- Task requirements -
From the entries below, retype only the lines from the one with "h : run h [] h" through the one with "Definition same_core (h", exactly as written.

Input material START

(* ===== verification/HitlSafety.v ===== *)
(** * HitlSafety

    The broker as a transition system over its critical sections: its invariant,
    that every request is settled exactly once, and where a grant can come from. *)
From S2P Require Import Prelude GoStrings GoTime GoPath Policy Glob Bounded Permissions Hitl.
From stdpp Require Import pretty.

(** ** The transition system *)
Inductive label :=
| LRegister (id : string)
| LResolve (id : string) (approved : bool) (d : PermissionDecision)
| LExpire (id : string)
| LAbandon (id : string).

#[global] Instance PermissionDecision_eq_dec : EqDecision PermissionDecision.
Proof. solve_decision. Defined.

#[global] Instance label_eq_dec : EqDecision label.
Proof. solve_decision. Defined.

(** A requester that leaves without a decision gives its request up. *)
Definition wake_label (k : nat) (h : HITLBroker) : list label :=
  match hb_blocked h !! k with Some (r, None) => [LAbandon (hr_ID r)] | _ => [] end.

Definition receive (id : nat) (h : HITLBroker) : HITLBroker :=
  set_subs (alter (λ s, {| sub_cap := sub_cap s; sub_queue := tail (sub_queue s) |}) id (hb_subs h))
    (hb_subSeq h) h.

Inductive step : HITLBroker → list label → HITLBroker → Prop :=
| s_request clk req h b h' :
    RequestPermission clk req h = (b, h') →
    step h (match b with Waiting _ => [LRegister (hr_ID (stamp clk req))] | _ => [] end) h'
| s_async clk req h r h' :
    SubmitAsync clk req h = (r, h') →
    step h (match r with Ok id => if hb_autoApprove h then [] else [LRegister id] | _ => [] end) h'
| s_resolve id approved d h e h' :
    resolve id approved d h = (e, h') →
    step h (match e with None => [LResolve id approved d] | _ => [] end) h'
| s_finish i h h' : resolve_finish i h = Some h' → step h [] h'
| s_wake now k b h res h' : RequestPermission_wake now k b h = Some (res, h') → step h (wake_label k h) h'
| s_expire now visit h :
    visit ≡ₚ map_to_list (hb_requests h) →
    step h (LExpire <$> (filter (λ kr, due now h kr.1 kr.2 = true) visit).*1) (expireDue now visit h)
| s_subscribe n h : step h [] (Subscribe n h).2
| s_cancel id h : step h [] (Subscribe_cancel id h)
| s_receive id h : step h [] (receive id h).

Inductive run : HITLBroker → list label → HITLBroker → Prop :=
| run_nil h : run h [] h
| run_snoc h ls h1 ls' h2 : run h ls h1 → step h1 ls' h2 → run h (ls ++ ls') h2.

(** ** The invariant *)
Record hb_ok (h : HITLBroker) : Prop := {
  ok_id id r : hb_requests h !! id = Some r → hr_ID r = id;
  ok_wait id k : hb_waiters h !! id = Some k →
    ∃ r, hb_blocked h !! k = Some (r, None) ∧ hr_ID r = id ∧
         hb_requests h !! id = Some r ∧ hr_State r = "pending";
  ok_block k r b : hb_blocked h !! k = Some (r, b) →
    k < hb_calls h ∧ ∃ r', hb_requests h !! hr_ID r = Some r' ∧
      match b with None => hb_waiters h !! hr_ID r = Some k | Some _ => hr_State r' ≠ "pending" end;
  ok_unique k k' r r' b b' :
    hb_blocked h !! k = Some (r, b) → hb_blocked h !! k' = Some (r', b') → hr_ID r = hr_ID r' → k = k';
  ok_finish r d : (r, d) ∈ hb_finishing h →
    hb_requests h !! hr_ID r = Some r ∧ hr_State r ≠ "pending" ∧
    ∀ k r' b, hb_blocked h !! k = Some (r', b) → hr_ID r' ≠ hr_ID r;
  ok_nodup : NoDup ((λ rd, hr_ID rd.1) <$> hb_finishing h)
}.

(** What the invariant reads. *)
Definition same_core (h h' : HITLBroker) : Prop :=
  hb_requests h' = hb_requests h ∧ hb_waiters h' = hb_waiters h ∧ hb_blocked h' = hb_blocked h ∧
  hb_finishing h' = hb_finishing h ∧ hb_calls h' = hb_calls h.

Lemma hb_ok_core h h' : same_core h h' → hb_ok h → hb_ok h'.
Proof.
  intros (Hr & Hw & Hb & Hf & Hc) [H1 H2 H3 H4 H5 H6].
  split; rewrite ?Hr, ?Hw, ?Hb, ?Hf, ?Hc; done.
Qed.

Lemma core_sink r h : same_core h (sink_write r h).
Proof. done. Qed.
Lemma core_resolved r d h : same_core h (emitResolved r d h).
Proof. by destruct d. Qed.
Lemma core_event ev r d h : same_core h (broadcast ev (emitResolved r d h)).
Proof. by destruct d. Qed.

(** A pending request counts one. *)
Definition pend (h : HITLBroker) (id : string) : nat :=
  match hb_requests h !! id with
  | Some r => if decide (hr_State r = "pending") then 1 else 0
  | None => 0
  end.

Definition registered (id : string) (ls : list label) : nat :=
  length (filter (λ l, l = LRegister id) ls).
(** The request a label closes. *)
Definition settles (l : label) : option string :=
  match l with LRegister _ => None | LResolve id _ _ | LExpire id | LAbandon id => Some id end.

Definition settled (id : string) (ls : list label) : nat :=
  length (filter (λ l, settles l = Some id) ls).

Definition balanced (h : HITLBroker) (ls : list label) (h' : HITLBroker) : Prop :=
  ∀ id, registered id ls + pend h id = settled id ls + pend h' id.

Lemma balanced_nil h h' : hb_requests h' = hb_requests h → balanced h [] h'.
Proof. intros Hr id. unfold pend. by rewrite Hr. Qed.

Lemma balanced_app h ls h1 ls' h2 : balanced h ls h1 → balanced h1 ls' h2 → balanced h (ls ++ ls') h2.
Proof.
  intros H1 H2 id. specialize (H1 id). specialize (H2 id). unfold registered, settled in *.
  rewrite !filter_app, !length_app. lia.
Qed.

Lemma registered_one id id' : registered id [LRegister id'] = if decide (id = id') then 1 else 0.
Proof. unfold registered. rewrite filter_cons. repeat case_decide; simplify_eq; done. Qed.

Lemma settled_register id id' : settled id [LRegister id'] = 0.
Proof. unfold settled. rewrite filter_cons. case_decide as H; [naive_solver|done]. Qed.

Lemma settled_one id l : settled id [l] = if decide (settles l = Some id) then 1 else 0.
Proof. unfold settled. rewrite filter_cons. by case_decide. Qed.

Lemma registered_other id l : is_Some (settles l) → registered id [l] = 0.
Proof. intros [x Hx]. unfold registered. rewrite filter_cons. case_decide; [|done]. by subst. Qed.

(** ** Each section keeps the invariant and the balance *)

(** An id that is not registered is used by nobody. *)
Lemma ok_absent h id :
  hb_ok h → hb_requests h !! id = None →
  hb_waiters h !! id = None ∧ (∀ k r b, hb_blocked h !! k = Some (r, b) → hr_ID r ≠ id) ∧
  (∀ r d, (r, d) ∈ hb_finishing h → hr_ID r ≠ id).
Proof.
  intros Hok Hn. split_and!.
  - apply eq_None_not_Some. intros [k Hk]. destruct (ok_wait _ Hok _ _ Hk) as (r & _ & _ & Hr & _).
    by rewrite Hn in Hr.
  - intros k r b Hb <-. destruct (ok_block _ Hok _ _ _ Hb) as (_ & r' & Hr & _). by rewrite Hn in Hr.
  - intros r d Hf <-. destruct (ok_finish _ Hok _ _ Hf) as (Hr & _). by rewrite Hn in Hr.
Qed.

Definition enter_blocking (r : HITLRequest) (h : HITLBroker) : HITLBroker :=
  next_call (set_core (<[hr_ID r := r]> (hb_requests h)) (<[hr_ID r := hb_calls h]> (hb_waiters h))
               (<[hb_calls h := (r, None)]> (hb_blocked h)) (hb_finishing h) h).

Lemma enter_blocking_ok r h :
  hb_ok h → hb_requests h !! hr_ID r = None → hr_State r = "pending" → hb_ok (enter_blocking r h).
Proof.
  intros Hok Hn Hp. destruct (ok_absent _ _ Hok Hn) as (Hw & Hb & Hf).
  split; cbn [enter_blocking next_call set_core hb_requests hb_waiters hb_blocked hb_finishing hb_calls].
  - intros id x [[<- <-]|[_ Hx]]%lookup_insert_Some; [done|by apply Hok].
  - intros id k [[<- <-]|[Hne Hk]]%lookup_insert_Some.
    { exists r. by rewrite !lookup_insert_eq. }
    destruct (ok_wait _ Hok _ _ Hk) as (x & Hx & Hid & Hx' & Hs). exists x.
    rewrite !lookup_insert_ne; [done|done|]. destruct (ok_block _ Hok _ _ _ Hx) as [? _]. lia.
  - intros k x b [[<- [= <- <-]]|[Hne Hx]]%lookup_insert_Some.
    { split; [lia|]. exists r. by rewrite !lookup_insert_eq. }
    destruct (ok_block _ Hok _ _ _ Hx) as (Hk & x' & Hx' & Hb'). split; [lia|]. exists x'.
    rewrite !lookup_insert_ne; [done|..]; intros Heq; by apply (Hb _ _ _ Hx).
  - intros k k' x x' b b' [[<- [= <- <-]]|[Hne Hx]]%lookup_insert_Some
      [[<- [= <- <-]]|[Hne' Hx']]%lookup_insert_Some Heq; [done|..].
    + by destruct (Hb _ _ _ Hx').
    + by destruct (Hb _ _ _ Hx).
    + by eapply ok_unique.
  - intros x d Hx. destruct (ok_finish _ Hok _ _ Hx) as (Hx1 & Hx2 & Hx3).
    rewrite lookup_insert_ne by (intros Heq; by apply (Hf _ _ Hx)). split_and!; [done..|].
    intros k x' b [[<- [= <- <-]]|[_ Hk]]%lookup_insert_Some; [|by eapply Hx3].
    intros Heq. by apply (Hf _ _ Hx).
  - apply Hok.
Qed.

Definition enter_async (r : HITLRequest) (h : HITLBroker) : HITLBroker :=
  set_core (<[hr_ID r := r]> (hb_requests h)) (hb_waiters h) (hb_blocked h) (hb_finishing h) h.

Lemma enter_async_ok r h :
  hb_ok h → hb_requests h !! hr_ID r = None → hb_ok (enter_async r h).
Proof.
  intros Hok Hn. destruct (ok_absent _ _ Hok Hn) as (Hw & Hb & Hf).
  split; cbn [enter_async set_core hb_requests hb_waiters hb_blocked hb_finishing hb_calls].
  - intros id x [[<- <-]|[_ Hx]]%lookup_insert_Some; [done|by apply Hok].
  - intros id k Hk. destruct (ok_wait _ Hok _ _ Hk) as (x & Hx & Hid & Hx' & Hs). exists x.
    rewrite lookup_insert_ne; [done|]. intros <-. congruence.
  - intros k x b Hx. destruct (ok_block _ Hok _ _ _ Hx) as (Hk & x' & Hx' & Hb'). split; [done|]. exists x'.
    rewrite lookup_insert_ne; [done|]. intros Heq. by apply (Hb _ _ _ Hx).
  - apply Hok.
  - intros x d Hx. destruct (ok_finish _ Hok _ _ Hx) as (Hx1 & Hx2 & Hx3).
    rewrite lookup_insert_ne by (intros Heq; by apply (Hf _ _ Hx)). done.
  - apply Hok.
Qed.

(** Registering a pending request under a free id. *)
Lemma balanced_register h h' r :
  hb_requests h !! hr_ID r = None → hr_State r = "pending" → hb_requests h' = <[hr_ID r := r]> (hb_requests h) →
  balanced h [LRegister (hr_ID r)] h'.
Proof.
  intros Hn Hp Hr id. rewrite registered_one, settled_register. unfold pend. rewrite Hr, lookup_insert.
  repeat case_decide; subst; rewrite ?Hn; try done; lia.
Qed.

Input material END

- Answer box -
| run_nil h : run h [] h
| run_snoc h ls h1 ls' h2 : run h ls h1 → step h1 ls' h2 → run h (ls ++ ls') h2.

(** ** The invariant *)
Record hb_ok (h : HITLBroker) : Prop := {
  ok_id id r : hb_requests h !! id = Some r → hr_ID r = id;
  ok_wait id k : hb_waiters h !! id = Some k →
    ∃ r, hb_blocked h !! k = Some (r, None) ∧ hr_ID r = id ∧
         hb_requests h !! id = Some r ∧ hr_State r = "pending";
  ok_block k r b : hb_blocked h !! k = Some (r, b) →
    k < hb_calls h ∧ ∃ r', hb_requests h !! hr_ID r = Some r' ∧
      match b with None => hb_waiters h !! hr_ID r = Some k | Some _ => hr_State r' ≠ "pending" end;
  ok_unique k k' r r' b b' :
    hb_blocked h !! k = Some (r, b) → hb_blocked h !! k' = Some (r', b') → hr_ID r = hr_ID r' → k = k';
  ok_finish r d : (r, d) ∈ hb_finishing h →
    hb_requests h !! hr_ID r = Some r ∧ hr_State r ≠ "pending" ∧
    ∀ k r' b, hb_blocked h !! k = Some (r', b) → hr_ID r' ≠ hr_ID r;
  ok_nodup : NoDup ((λ rd, hr_ID rd.1) <$> hb_finishing h)
}.

(** What the invariant reads. *)
Definition same_core (h h' : HITLBroker) : Prop :=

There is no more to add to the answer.